» **Activity**: Below are entries. Reproduce exactly the lines between the line holding "match n, m with" and the line holding "match k with", inclusive, and only those.

————————

Definition row (m : matrix) (i : nat) : seq Z := nth [::] m i.
Definition entry (m : matrix) (i j : nat) : Z := nth 0%Z (row m i) j.
Definition col (m : matrix) (j : nat) : seq Z := [seq nth 0%Z r j | r <- m].
Definition ncols (m : matrix) : nat := size (head [::] m).

(** [m.shape == (r, c)] for a two-dimensional array. *)
Definition has_shape (m : matrix) (r c : nat) : bool :=
  (size m == r) && all (fun x => size x == c) m.

Definition dotp (u v : seq Z) : Z := sumz [seq (x.1 * x.2)%Z | x <- zip u v].

(** [np.dot] of a matrix and a vector, and of two matrices. *)
Definition np_dot_mv (m : matrix) (v : seq Z) : seq Z := [seq dotp r v | r <- m].

Definition np_dot_mm (a b : matrix) : matrix :=
  [seq [seq dotp r (col b j) | j <- iota 0 (ncols b)] | r <- a].

(** [np.eye(n)] and [np.zeros(n)]. *)
Definition np_eye (n : nat) : matrix :=
  [seq [seq (if i == j then 1%Z else 0%Z) | j <- iota 0 n] | i <- iota 0 n].

Definition np_zeros (n : nat) : seq Z := nseq n 0%Z.

(** [np.arange(n)[np.nonzero(r)]]: the indices below [n] where [r] is not 0. *)
Definition support_of (n : nat) (r : seq Z) : seq nat :=
  [seq j <- iota 0 n | nth 0%Z r j != 0%Z].

(** [itertools.combinations(s, r)]. *)
Fixpoint combinations (T : Type) (s : seq T) (r : nat) {struct s} : seq (seq T) :=
  match s, r with
  | _, 0 => [:: [::]]
  | [::], _.+1 => [::]
  | x :: s', r'.+1 => [seq x :: c | c <- combinations s' r'] ++ combinations s' r
  end.

(** The exact determinant, by expansion along the first row. *)
Definition delete_nth (T : Type) (j : nat) (s : seq T) : seq T :=
  take j s ++ drop j.+1 s.

Definition sign (j : nat) : Z := if odd j then (-1)%Z else 1%Z.

Fixpoint det_rec (n : nat) (m : matrix) {struct n} : Z :=
  match n, m with
  | n'.+1, r :: rest =>
      sumz [seq (sign j * nth 0%Z r j
                 * det_rec n' [seq delete_nth j x | x <- rest])%Z
           | j <- iota 0 n]
  | _, _ => 1%Z
  end.

Definition det (m : matrix) : Z := det_rec (size m) m.

(** ** The phase polynomial

    [polynomial.py] is not part of the sources at hand; the class
    [SpecialPolynomial] is modelled from sections 3 and 4.2 of the
    specification.  Its four attributes are the ones [_is_valid] reads. *)

(** Modelled from the spec: the class [SpecialPolynomial] of
    [polynomial.py]: a constant in Z/8 and one coefficient for every set
    of one, two or three of the [n_vars] variables. *)
Record SpecialPolynomial : Type := mkPoly {
  n_vars : nat;
  weight_0 : Z;
  weight_1 : seq Z;
  weight_2 : seq Z;
  weight_3 : seq Z
}.

(** Modelled from the spec: the index lists that address the coefficients
    of [polynomial.py]: the sorted lists of [k] out of [n] variables, in
    the order of [itertools.combinations(range(n), k)], and all index
    lists of a polynomial, the empty one for the constant first. *)
Definition monomials (n k : nat) : seq (seq nat) := combinations (iota 0 n) k.

Definition terms (n : nat) : seq (seq nat) :=
  [::] :: monomials n 1 ++ monomials n 2 ++ monomials n 3.

(** Modelled from the spec: the array of [polynomial.py] that holds the
    coefficients of degree [k], and its assignment. *)
Definition weight (p : SpecialPolynomial) (k : nat) : seq Z :=
  match k with
  | 1 => weight_1 p
  | 2 => weight_2 p
  | 3 => weight_3 p
  | _ => [::]
  end.
(** * Discriminator pre-training script: orchestration model

    A shallow embedding of [pretrain_discriminator.py]: the start-up
    checkpoint loads, the epoch loop with its checkpoint saves, the
    per-batch sampling / label mixing / metering, and the periodic
    reporting.  The neural networks, the optimiser, the loss, the data
    loader, the wall clock and the random permutation are collaborators
    of the script; they enter through the [Models] interface and the
    [env] record of observations. *)

From Stdlib Require Import QArith.
From stdpp Require Import gmap strings list fin_maps pretty.

Local Open Scope string_scope.
Local Open Scope Z_scope.
Local Open Scope list_scope.

(** ** Python exceptions the script can raise *)

Inductive exn : Type :=
| FileNotFoundError (p : string)   (* open() or torch.load of a path that cannot be opened *)
| UnpicklingError (p : string)     (* torch.load of a file holding no pickle *)
| KeyError (k : string)            (* checkpoint[k] on a missing key *)
| StateDictError (k : string)      (* load_state_dict given another model's state *)
| AttributeErrorNone               (* encoder.eval() with encoder = None *)
| TypeErrorNone                    (* encoder(imgs) with encoder = None *)
| EmptyTensorError                 (* torch.max of a tensor with no element *)
| IndexError                       (* tensor index out of range *)
| ZeroDivisionError                (* batch_id % 0 *)
| SaveError (p : string).          (* torch.save into a directory that does not exist *)

Inductive result (A : Type) : Type :=
| Ok (a : A)
| Raise (e : exn).
Arguments Ok {A} a.
Arguments Raise {A} e.

(** ** Scalars written to the log and the CSV record

    Python floats are idealised as rationals; integers are [Z]. *)

Inductive cell : Type :=
| CInt (n : Z)
| CNum (q : Q).

(** ** AverageMeter *)

Module AverageMeter.

(** Modelled from the spec: [AverageMeter] lives in [utils.py], which is
    missing.  The spec describes a running metric as the pair (current
    value, cumulative average over all updates seen so far); the sum and
    the count are what maintaining that average takes. *)
Record t : Type := mk { val : Q; avg : Q; sum : Q; count : Z }.

(** Modelled from the spec: the state of a freshly created meter
    ([AverageMeter()] in [utils.py], missing), before any update. *)
Definition init : t := {| val := 0; avg := 0; sum := 0; count := 0 |}.

(** Modelled from the spec: [AverageMeter.update] ([utils.py], missing):
    record the last-seen value and the mean over all updates so far. *)
Definition update (m : t) (v : Q) : t :=
  let s := (sum m + v)%Q in
  let c := count m + 1 in
  {| val := v; avg := (s / inject_Z c)%Q; sum := s; count := c |}.

(** The meter state after feeding [vs] in order to [m]. *)
Definition feed (m : t) (vs : list Q) : t := fold_left update vs m.

End AverageMeter.

(** The mean of a list of values, summed left to right from 0. *)
Definition total (vs : list Q) : Q := fold_left Qplus vs 0%Q.
Definition mean (vs : list Q) : Q :=
  (total vs / inject_Z (Z.of_nat (length vs)))%Q.

(** ** Command-line arguments ([argparse] namespace)

    Only the options the orchestration reads are kept; batch size,
    learning rate and the layer dimensions go to the collaborators. *)

Record Args : Type := {
  epochs : Z;
  print_freq : Z;
  sampling_method : string;
  cnn_architecture : string;
  max_len : Z;
  storage : string;
  dataset : string;
  gen_checkpoint_filename : string;
  dis_checkpoint_filename : string;
  use_image_features : bool;
  save_model : bool;
  save_stats : bool;
}.

(** ** Paths *)

Definition gen_checkpoint_path (args : Args) : string :=
  storage args +:+ "/ckpts/" +:+ dataset args +:+ "/gen/"
    +:+ gen_checkpoint_filename args.

Definition dis_checkpoint_path (args : Args) : string :=
  storage args +:+ "/ckpts/" +:+ dataset args +:+ "/dis/"
    +:+ dis_checkpoint_filename args.

(** [args.storage + '/ckpts/' + args.dataset +
     '/dis/{}_{}_{}_{}.pth'.format('pretrain_dis', e, sampling_method, cnn_architecture)] *)
Definition save_path (args : Args) (e : nat) : string :=
  storage args +:+ "/ckpts/" +:+ dataset args +:+
    ("/dis/" +:+ "pretrain_dis" +:+ "_" +:+ pretty e +:+ "_"
       +:+ sampling_method args +:+ "_" +:+ cnn_architecture args +:+ ".pth").

(** The file name part of [save_path], below [ckpts/<dataset>/dis/]. *)
Definition saved_filename (args : Args) (e : nat) : string :=
  "pretrain_dis" +:+ "_" +:+ pretty e +:+ "_"
    +:+ sampling_method args +:+ "_" +:+ cnn_architecture args +:+ ".pth".

(** [args.storage + '/stats/' + args.dataset +
     '/dis/{}_{}_{}.csv'.format('pretrain_dis', sampling_method, cnn_architecture)] *)
Definition stats_path (args : Args) : string :=
  storage args +:+ "/stats/" +:+ dataset args +:+
    ("/dis/" +:+ "pretrain_dis" +:+ "_" +:+ sampling_method args +:+ "_"
       +:+ cnn_architecture args +:+ ".csv").

(** ** Tensors

    A caption tensor is a list of rows of token indices, a length vector
    a list of integers, a label vector a list of scalars.  An image batch
    is a list of image representations (raw pixels or features). *)

Definition caption := list Z.

(** [torch.max(t).item()] on a vector; it raises on a vector with no element. *)
Definition tensor_max (t : list Z) : option Z :=
  match t with
  | [] => None
  | x :: r => Some (fold_left Z.max r x)
  end.

(** [caps[:, 0]]: the first token of every row. *)
Definition column0 (caps : list caption) : option (list Z) :=
  mapM head caps.

(** [caps.shape[1]] *)
Definition width (caps : list caption) : nat :=
  match caps with
  | [] => O
  | r :: _ => length r
  end.

(** [t[indices]]: the rows of [t] at the positions [indices], in that
    order; an index past the end raises. *)
Definition gather {A : Type} (t : list A) (indices : list nat) : option (list A) :=
  mapM (fun i => t !! i) indices.

(** The arguments of one [generator.sample] call. *)
Record sample_call (I : Type) : Type := {
  cap_len : Z;
  col_shape : nat;
  img_feats : list I;
  input_word : list Z;
  hidden_state : option unit;
  call_sampling_method : string;
}.
Arguments cap_len {I} _.
Arguments col_shape {I} _.
Arguments img_feats {I} _.
Arguments input_word {I} _.
Arguments hidden_state {I} _.
Arguments call_sampling_method {I} _.

(** ** The collaborators

    What [models.py], [utils.py], [torch] and the data set provide.  The
    script only calls them; the claims are about how it calls them. *)

Class Models : Type := {
  Image : Type;
  Encoder : Type;
  GenState : Type;
  DisState : Type;
  OptState : Type;
  (* Generator(...), GRUDiscriminator(...), optim.Adam(...), Encoder(...) *)
  generator_init : nat -> GenState;
  discriminator_init : nat -> DisState;
  adam_init : DisState -> OptState;
  encoder_new : string -> Encoder;
  encoder_forward : Encoder -> list Image -> list Image;
  (* generator.sample; the hidden states it also returns are dropped by [train] *)
  generator_sample : GenState -> sample_call Image -> list caption;
  (* pad_generated_captions: padded captions and their lengths *)
  pad_generated_captions : list caption -> gmap string Z -> list caption * list Z;
  (* discriminator(imgs, caps, lens) *)
  discriminator_forward : DisState -> list Image -> list caption -> list Z -> list Q;
  (* nn.BCELoss()(preds, targets).item() *)
  bce_loss : list Q -> list Q -> Q;
  (* binary_accuracy(preds, targets).item() *)
  binary_accuracy : list Q -> list Q -> Q;
  (* zero_grad(); loss.backward(); dis_optimizer.step() on one mixed batch *)
  adam_step : DisState -> OptState ->
              list Image -> list caption -> list Z -> list Q -> DisState * OptState;
}.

————————

» **Exercise response**:
  match n, m with
  | n'.+1, r :: rest =>
      sumz [seq (sign j * nth 0%Z r j
                 * det_rec n' [seq delete_nth j x | x <- rest])%Z
           | j <- iota 0 n]
  | _, _ => 1%Z
  end.

Definition det (m : matrix) : Z := det_rec (size m) m.

(** ** The phase polynomial

    [polynomial.py] is not part of the sources at hand; the class
    [SpecialPolynomial] is modelled from sections 3 and 4.2 of the
    specification.  Its four attributes are the ones [_is_valid] reads. *)

(** Modelled from the spec: the class [SpecialPolynomial] of
    [polynomial.py]: a constant in Z/8 and one coefficient for every set
    of one, two or three of the [n_vars] variables. *)
Record SpecialPolynomial : Type := mkPoly {
  n_vars : nat;
  weight_0 : Z;
  weight_1 : seq Z;
  weight_2 : seq Z;
  weight_3 : seq Z
}.

(** Modelled from the spec: the index lists that address the coefficients
    of [polynomial.py]: the sorted lists of [k] out of [n] variables, in
    the order of [itertools.combinations(range(n), k)], and all index
    lists of a polynomial, the empty one for the constant first. *)
Definition monomials (n k : nat) : seq (seq nat) := combinations (iota 0 n) k.

Definition terms (n : nat) : seq (seq nat) :=
  [::] :: monomials n 1 ++ monomials n 2 ++ monomials n 3.

(** Modelled from the spec: the array of [polynomial.py] that holds the
    coefficients of degree [k], and its assignment. *)
Definition weight (p : SpecialPolynomial) (k : nat) : seq Z :=
  match k with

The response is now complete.